##### Material shown

Definition _append_transition (ledger : Ledger) (l : WorkerLease) (event_type : string) (previous : option WorkerLease) : result Ledger :=
  let* occurred_at := if bool_decide (wl_status l = LEASE_RELEASED) then of_option AssertionError (wl_released_at l)
                      else Ok (wl_acquired_at l) in
  let expected := stream_version ledger ("worker_lease", wl_experiment_id l) in
  let* event := _new_event (wl_experiment_id l) "worker_lease" event_type (lease_payload l previous) occurred_at in
  let* r := append ledger (wl_experiment_id l) "worker_lease" expected [event] in
  Ok (fst r).

(** The row is written and the transition recorded. *)
Definition write_lease (st : LeaseStore) (l : WorkerLease) (event_type : string) (previous : option WorkerLease)
  : result (LeaseStore * WorkerLease) :=
  let* ledger := _append_transition (le_ledger st) l event_type previous in
  Ok ({| le_experiments := le_experiments st; le_rows := <[wl_experiment_id l := l]> (le_rows st); le_ledger := ledger |}, l).

Definition acquire (st : LeaseStore) (experiment_id worker_id : UUID) (acquired_at : datetime) (ttl : timedelta)
  : result (LeaseStore * WorkerLease) :=
  do* _validate_request experiment_id worker_id acquired_at ttl ;;
  let candidate epoch := WorkerLease_post_init {|
    wl_experiment_id := experiment_id; wl_worker_id := worker_id; wl_status := LEASE_ACTIVE; wl_acquired_at := acquired_at;
    wl_heartbeat_at := acquired_at; wl_expires_at := dt_add acquired_at ttl; wl_released_at := None; wl_epoch := epoch |} in
  match le_rows st !! experiment_id with
  | None =>
      do* raise_if (negb (bool_decide (elem_of experiment_id (le_experiments st)))) (IntegrityError "worker_leases.experiment_id") ;;
      let* lease := candidate 1 in write_lease st lease "worker_lease.acquired" None
  | Some row =>
      let* existing := WorkerLease_post_init row in
      let* valid := valid_at existing acquired_at in
      if lease_active existing && valid then
        do* raise_if (negb (wl_worker_id existing =? worker_id))
              (WorkerLeaseConflict "experiment lease is held by another worker") ;;
        Ok (st, existing)
      else
        let* lease := candidate (wl_epoch existing + 1) in
        write_lease st lease
          (if lease_active existing && negb (wl_worker_id existing =? worker_id) then "worker_lease.taken_over"
           else "worker_lease.reacquired") (Some existing)
  end.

##########

» **What you should do**:
When you reach the line that contains "do* raise_if (negb (bool_decide", stop; output it and every line before it from the start of the data, exactly as written.

» **Response for this exercise**:
Definition _append_transition (ledger : Ledger) (l : WorkerLease) (event_type : string) (previous : option WorkerLease) : result Ledger :=
  let* occurred_at := if bool_decide (wl_status l = LEASE_RELEASED) then of_option AssertionError (wl_released_at l)
                      else Ok (wl_acquired_at l) in
  let expected := stream_version ledger ("worker_lease", wl_experiment_id l) in
  let* event := _new_event (wl_experiment_id l) "worker_lease" event_type (lease_payload l previous) occurred_at in
  let* r := append ledger (wl_experiment_id l) "worker_lease" expected [event] in
  Ok (fst r).

(** The row is written and the transition recorded. *)
Definition write_lease (st : LeaseStore) (l : WorkerLease) (event_type : string) (previous : option WorkerLease)
  : result (LeaseStore * WorkerLease) :=
  let* ledger := _append_transition (le_ledger st) l event_type previous in
  Ok ({| le_experiments := le_experiments st; le_rows := <[wl_experiment_id l := l]> (le_rows st); le_ledger := ledger |}, l).

Definition acquire (st : LeaseStore) (experiment_id worker_id : UUID) (acquired_at : datetime) (ttl : timedelta)
  : result (LeaseStore * WorkerLease) :=
  do* _validate_request experiment_id worker_id acquired_at ttl ;;
  let candidate epoch := WorkerLease_post_init {|
    wl_experiment_id := experiment_id; wl_worker_id := worker_id; wl_status := LEASE_ACTIVE; wl_acquired_at := acquired_at;
    wl_heartbeat_at := acquired_at; wl_expires_at := dt_add acquired_at ttl; wl_released_at := None; wl_epoch := epoch |} in
  match le_rows st !! experiment_id with
  | None =>
      do* raise_if (negb (bool_decide (elem_of experiment_id (le_experiments st)))) (IntegrityError "worker_leases.experiment_id") ;;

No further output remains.